Originally Posted by Yardjass (Post 2793111)
I would get a used one. The depreciation on these is just too large to ignore. Not only can you get a perfectly good, like new car if you look hard enough, you are going to be eating that depreciation yourself if you buy new and ever decide to sell it.





You mean the break in procedures that are completed by the OEM before the vehicle leaves the factory?

I find it funny where everybody always say "buy a used one and let somebody else pay depreciation"


Who the hell is supposed to be buying them new so that there are used ones???????




What happened to your other Hyper Blue one anyway there Daily?

ryoma 11-09-2016 05:02 PM

Quote:

Originally Posted by Yardjass (Post 2793111)

You mean the break in procedures that are completed by the OEM before the vehicle leaves the factory?

this is a very controversial subject, though I do like the video that Engineering Explained did about it:
[ame="https://www.youtube.com/watch?v=oklqJnm7_TY"]5 Things You Should Never Do In A Brand New Car - YouTube[/ame]

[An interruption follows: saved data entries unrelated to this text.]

(* ===== verification/Float.v ===== *)
(** * IEEE 754 values of the alert rules

    [f32] and [f64] are the Standard Library's [spec_float]s at the widths of
    binary32 and binary64, with the two conversions the store performs:
    [f64::from(x)] when a rule is inserted and [x as f32] when it is read. *)

From S2P Require Import Prelude.
From Stdlib Require Export SpecFloat.
Open Scope Z_scope.

Abbreviation f32 := spec_float (only parsing).
Abbreviation f64 := spec_float (only parsing).

#[global] Instance spec_float_eq_dec : EqDecision spec_float.
Proof. solve_decision. Defined.

Definition f32_valid (x : f32) : bool := valid_binary 24 128 x.
Definition f64_valid (x : f64) : bool := valid_binary 53 1024 x.

(** [is_finite]. *)
Definition is_finite (x : spec_float) : bool :=
  match x with S754_zero _ | S754_finite _ _ _ => true | _ => false end.
(** The literals [0.0] and [1.0] of the source, at width 24. *)
Definition f32_zero : f32 := S754_zero false.
Definition f32_one : f32 := S754_finite false 8388608 (-23).
(** [(lo..=hi).contains(&x)]. *)
Definition contains_inclusive (lo hi x : spec_float) : bool := SFleb lo x && SFleb x hi.

(** Conversion between widths: the nearest value, ties to even. *)
Definition convert (prec emax : Z) (x : spec_float) : spec_float :=
  match x with
  | S754_finite s m e => binary_round prec emax s m e
  | _ => x
  end.
(** [f64::from(x : f32)]. *)
Definition f64_from_f32 (x : f32) : f64 := convert 53 1024 x.
(** [x as f32] of an [f64]. *)
Definition f64_as_f32 (x : f64) : f32 := convert 24 128 x.

(** ** Exact shifts *)

Definition shl (m : positive) (k : Z) : positive :=
  match k with Zpos d => Pos.iter xO m d | _ => m end.

Lemma digits2_iter n m :
  Zpos (digits2_pos (Nat.iter n xO m)) = Zpos (digits2_pos m) + Z.of_nat n.
Proof.
  induction n as [|n IH]; [cbn; lia|].
  change (Nat.iter (S n) xO m) with (xO (Nat.iter n xO m)). cbn [digits2_pos]. lia.
Qed.

Lemma shl_iter m k : 0 <= k → shl m k = Nat.iter (Z.to_nat k) xO m.
Proof.
  intros Hk. destruct k as [|d|d]; [done| |lia]. cbn [shl Z.to_nat].
  apply Pos2Nat.inj_iter.
Qed.
Lemma digits2_shl m k :
  0 <= k → Zpos (digits2_pos (shl m k)) = Zpos (digits2_pos m) + k.
Proof. intros Hk. rewrite shl_iter, digits2_iter by done. lia. Qed.

Lemma iter_pos_nat {A} (f : A → A) n x : iter_pos f n x = Nat.iter (Pos.to_nat n) f x.
Proof.
  revert x. induction n as [n IH|n IH|]; intros x; cbn [iter_pos].
  - rewrite !IH, <-Nat.iter_add.
    replace (Pos.to_nat n~1) with (S (Pos.to_nat n + Pos.to_nat n)) by lia.
    by rewrite <-Nat.iter_succ_r.
  - rewrite !IH, <-Nat.iter_add.
    by replace (Pos.to_nat n~0) with (Pos.to_nat n + Pos.to_nat n)%nat by lia.
  - done.
Qed.

Lemma shr_1_iter n m :
  Nat.iter n shr_1 (Build_shr_record (Zpos (Nat.iter n xO m)) false false) =
  Build_shr_record (Zpos m) false false.
Proof. induction n as [|n IH]; [done|]. by rewrite Nat.iter_succ_r. Qed.

Section exact.
Context (prec emax : Z).

Lemma bounded_fexp m e :
  bounded prec emax m e = true →
  fexp prec emax (Zpos (digits2_pos m) + e) = e ∧ (e <=? emax - prec) = true.
Proof.
  unfold bounded, canonical_mantissa. rewrite andb_true_iff, Z.eqb_eq. done.
Qed.

(** A shifted canonical mantissa rounds back to the canonical one. *)
Lemma binary_round_aux_exact s m e k :
  bounded prec emax m e = true → 0 <= k →
  binary_round_aux prec emax s (Zpos (shl m k)) (e - k) loc_Exact = S754_finite s m e.
Proof.
  intros [Hf He]%bounded_fexp Hk.
  assert (shr (Build_shr_record (Zpos (shl m k)) false false) (e - k) k
          = (Build_shr_record (Zpos m) false false, e)) as Hshr.
  { destruct k as [|d|d]; [|cbn [shr shl]|lia].
    - cbn. by rewrite Z.sub_0_r.
    - rewrite iter_pos_nat, Pos2Nat.inj_iter. f_equal; [apply shr_1_iter|lia]. }
  unfold binary_round_aux, shr_fexp at 1. cbn [shr_record_of_loc Zdigits2].
  rewrite digits2_shl by done.
  replace (Zpos (digits2_pos m) + k + (e - k)) with (Zpos (digits2_pos m) + e) by lia.
  rewrite Hf. replace (e - (e - k)) with k by lia. rewrite Hshr.
  cbn [shr_m loc_of_shr_record round_nearest_even]. unfold shr_fexp.
  cbn [shr_record_of_loc Zdigits2]. rewrite Hf, Z.sub_diag. cbn [shr shr_m].
  by rewrite He.
Qed.

(** Narrowing a shifted canonical mantissa. *)
Lemma binary_round_narrow s m e k :
  bounded prec emax m e = true → 0 <= k →
  binary_round prec emax s (shl m k) (e - k) = S754_finite s m e.
Proof.
  intros Hb Hk. unfold binary_round, shl_align. rewrite digits2_shl by done.
  replace (Zpos (digits2_pos m) + k + (e - k)) with (Zpos (digits2_pos m) + e) by lia.
  destruct (bounded_fexp m e Hb) as [-> _].
  replace (e - (e - k)) with k by lia.
  destruct k as [|d|d]; [..|lia]; by apply binary_round_aux_exact.
Qed.

(** Widening shifts the mantissa to the left until it is canonical. *)
Lemma binary_round_widen s m e k :
  fexp prec emax (Zpos (digits2_pos m) + e) = e - k → 0 <= k → e - k <= emax - prec →
  binary_round prec emax s m e = S754_finite s (shl m k) (e - k).
Proof.
  intros Hf Hk He.
  assert (bounded prec emax (shl m k) (e - k) = true) as Hb.
  { unfold bounded, canonical_mantissa. rewrite digits2_shl by done.
    replace (Zpos (digits2_pos m) + k + (e - k)) with (Zpos (digits2_pos m) + e) by lia.
    by rewrite Hf, Z.eqb_refl, (proj2 (Z.leb_le _ _)). }
  rewrite <-(binary_round_aux_exact s (shl m k) (e - k) 0) by done.
  unfold binary_round, shl_align. rewrite Hf.
  replace (e - k - e) with (- k) by lia.
  rewrite !Z.sub_0_r.
  destruct k as [|d|d]; [by rewrite Z.sub_0_r|done|lia].
Qed.
End exact.

Lemma fexp_le prec emax d e : fexp prec emax (d + e) = Z.max (d + e - prec) (3 - emax - prec).
Proof. done. Qed.

(** A binary32 value survives the detour through binary64. *)
Lemma f64_as_f32_from (x : f32) : f32_valid x = true → f64_as_f32 (f64_from_f32 x) = x.
Proof.
  destruct x as [| | |s m e]; try done. intros Hb. unfold f32_valid, valid_binary in Hb.
  unfold f64_from_f32, f64_as_f32, convert.
  destruct (bounded_fexp _ _ _ _ Hb) as [Hf He]. rewrite fexp_le in Hf.
  apply Z.leb_le in He.
  set (k := e - fexp 53 1024 (Zpos (digits2_pos m) + e)).
  assert (0 <= k) by (unfold k; rewrite fexp_le; lia).
  rewrite (binary_round_widen 53 1024 s m e k) by (unfold k in *; rewrite ?fexp_le in *; lia).
  by apply binary_round_narrow.
Qed.

(** The literal [1] as a [double precision] value. *)
Definition f64_one : f64 := S754_finite false 4503599627370496 (-52).
Definition f64_zero : f64 := S754_zero false.

Lemma shl_value m k : 0 <= k → Zpos (shl m k) = Zpos m * 2 ^ k.
Proof.
  intros Hk. rewrite shl_iter by done. rewrite <-(Z2Nat.id k) at 2 by done.
  generalize (Z.to_nat k) as n. induction n as [|n IH]; [cbn; lia|].
  change (Nat.iter (S n) xO m) with (xO (Nat.iter n xO m)).
  rewrite Nat2Z.inj_succ, Z.pow_succ_r by lia. rewrite Pos2Z.inj_xO, IH. ring.
Qed.

Lemma contains_unit_finite x :
  contains_inclusive f32_zero f32_one x = true → is_finite x = true.
Proof. by destruct x as [|[]| |]. Qed.

Lemma SFleb_finite (m n : positive) e :
  SFleb (S754_finite false m e) (S754_finite false n e) = (m <=? n)%positive.
Proof.
  unfold SFleb, SFcompare, Pos.leb. rewrite Z.compare_refl. unfold Pos.compare.
  by destruct (Pos.compare_cont Eq m n).
Qed.
Lemma SFleb_exponent (m n : positive) d e :
  d ≠ e → SFleb (S754_finite false m d) (S754_finite false n e) = (d <? e).
Proof.
  intros Hne. unfold SFleb, SFcompare, Z.ltb.
  destruct (Z.compare_spec d e); [done|done|done].
Qed.
Lemma SFleb_zero (m : positive) e : SFleb (S754_zero false) (S754_finite false m e) = true.
Proof. done. Qed.

(** The unit interval test has the same answer on both sides of the widening. *)
Lemma contains_unit_widen x :
  f32_valid x = true → contains_inclusive f32_zero f32_one x = true →
  contains_inclusive f64_zero f64_one (f64_from_f32 x) = true.
Proof.
  destruct x as [[]|[]| |[] m e]; try done. intros Hb. unfold f32_valid, valid_binary in Hb.
  destruct (bounded_fexp _ _ _ _ Hb) as [Hf He]. rewrite fexp_le in Hf. apply Z.leb_le in He.
  unfold contains_inclusive, f64_from_f32, convert, f32_zero, f32_one, f64_zero, f64_one.
  rewrite SFleb_zero. cbn [andb]. intros Hle.
  set (k := e - fexp 53 1024 (Zpos (digits2_pos m) + e)).
  assert (0 <= k) by (unfold k; rewrite fexp_le; lia).
  rewrite (binary_round_widen 53 1024 false m e k) by (unfold k in *; rewrite ?fexp_le in *; lia).
  assert (e - k = Z.max (Zpos (digits2_pos m) + e - 53) (-1074)) as Hek
    by (unfold k; rewrite fexp_le; lia).
  rewrite SFleb_zero. cbn [andb]. destruct (decide (e = -23)) as [E|E].
  - assert (k = 29) as Ek by lia. rewrite Ek, E. rewrite E, SFleb_finite in Hle.
    change (-23 - 29) with (-52). rewrite SFleb_finite.
    rewrite Pos2Z.inj_leb, Z.leb_le in Hle. rewrite Pos2Z.inj_leb, Z.leb_le, shl_value by done.
    change 4503599627370496 with (8388608 * 2 ^ 29). by apply Z.mul_le_mono_nonneg_r.
  - rewrite SFleb_exponent in Hle by done. apply Z.ltb_lt in Hle.
    rewrite SFleb_exponent by lia. apply Z.ltb_lt. lia.
Qed.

Phantobe 11-09-2016 05:04 PM

I would get a 14' or 15', wouldn't buy the first model year.

I read somewhere, toyota changed the mfg for the rocker arms which has been an known issue blowing through the valve cover. Maybe someone can confirm =P

ryoma 11-09-2016 05:06 PM

also, I personally would recommend a MY15+. there are slight cosmetic changes that make the car (BRZ at least) look more refined. for example, the key fob and shark fin antenna (maybe the fake carbon fiber dash panels too if that's your thing).